# lie detector



## zarterone (Jan 19, 2008)

John was a salesman's delight when it came to
any kind of unusual gimmick . . .

His wife Marsha had long ago given up trying to get him to change.

One day, John came home with another one of his unusual purchases.
It was a robot that John claimed was actually a lie detector.

It was about 5:30 that afternoon when their 11 year old son, 
returned
home from school. Tommy was over 2 hours late.

'Where have you been?' said Marsha.

Why are you over 2 hours late getting home?' asked John.

'Several of us went to the library to work on an extra credit 
project,' said Tommy.

The robot then walked around the table and slapped Tommy, knocking 
him completely out of his chair.

'Son,' said John, 'this robot is a lie detector, now tell us where 
you really were after school.'

'We went to Bobby's house and watched a movie.' said Tommy.
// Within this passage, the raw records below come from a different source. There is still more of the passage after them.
(** X6. In the cycle run under the first-run flag, each enabled feed reports at
    most one article, the first of its page, whatever the seen-set holds:
    the cycle reports at most two articles. *)
Theorem first_cycle_reports_at_most_the_newest_of_each_feed
    (self : MyPlugin) (beta_outcome release_outcome : http_outcome) :
  is_first_run self = true →
  let new_articles := eval (_check_updates beta_outcome release_outcome) self in
  (List.length new_articles ≤ 2)%nat
  ∧ ∀ p, p ∈ new_articles →
      (p.2 = "Beta"
       ∧ ∃ data, fetched beta_outcome = Some data
                 ∧ head (ArticleListResponse.articles data) = Some p.1)
      ∨ (p.2 = "Release"
         ∧ ∃ data, fetched release_outcome = Some data
                   ∧ head (ArticleListResponse.articles data) = Some p.1).
Proof.
  intros Hmode new_articles. subst new_articles. rewrite check_updates_eval.
  unfold cycle_result, beta_result, release_result, fetch_result, reported.
  rewrite beta_checked_config, beta_checked_first_run, Hmode.
  assert (Hone : ∀ version_type outcome p,
            p ∈ match fetched outcome with
                | Some data =>
                    tagged version_type (take 1 (ArticleListResponse.articles data))
                | None => []
                end →
            p.2 = version_type
            ∧ ∃ data, fetched outcome = Some data
                      ∧ head (ArticleListResponse.articles data) = Some p.1).
  { intros version_type outcome p. destruct (fetched outcome) as [data|].
    - intros [Hp Hv]%elem_of_tagged. split; [done|]. exists data. split; [done|].
      destruct (ArticleListResponse.articles data) as [|a rest]; simpl in *.
      + by apply elem_of_nil in Hp.
      + by apply list_elem_of_singleton in Hp as ->.
    - by intros ?%elem_of_nil. }
  assert (Hlen : ∀ version_type outcome,
            (List.length
               match fetched outcome with
               | Some data =>
                   tagged version_type (take 1 (ArticleListResponse.articles data))
               | None => []
               end ≤ 1)%nat).
  { intros version_type outcome. destruct (fetched outcome) as [data|]; simpl; [|lia].
    unfold tagged. rewrite length_fmap, length_take. lia. }
  split.
  - rewrite length_app.
    pose proof (Hlen "Beta" beta_outcome). pose proof (Hlen "Release" release_outcome).
    destruct (config_get _), (config_get _); simpl; lia.
  - intros p [Hp|Hp]%elem_of_app.
    + left. destruct (config_get _); [by apply Hone|by apply elem_of_nil in Hp].
    + right. destruct (config_get (enable_release_monitor _));
        [by apply Hone|by apply elem_of_nil in Hp].
Qed.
'What did you watch?' asked Marsha.

The Ten Commandments.' answered Tommy.

The robot went around to Tommy and once again slapped him, knocking 
him off his chair once more.

With his lip quivering, Tommy got up, Sat down and said, 'I am sorry 
I lied.
We really watched a tape called Sex Queen.'

'I am ashamed of you son,' said John.
'When I was your age, I never lied to my parents.'

The robot then walked around to John And delivered a whack that 
nearly knocked him out of his chair.

Marsha doubled over in laughter, almost in tears and said, 'Boy, did 
you ever ask for that one!
You can't be too mad with Tommy. After all, he is your son!'

With that the robot immediately walked around to Marsha and knocked 
her out of her chair.


----------



## Wallsendmag (Feb 12, 2004)

:lol: :lol: :lol:


----------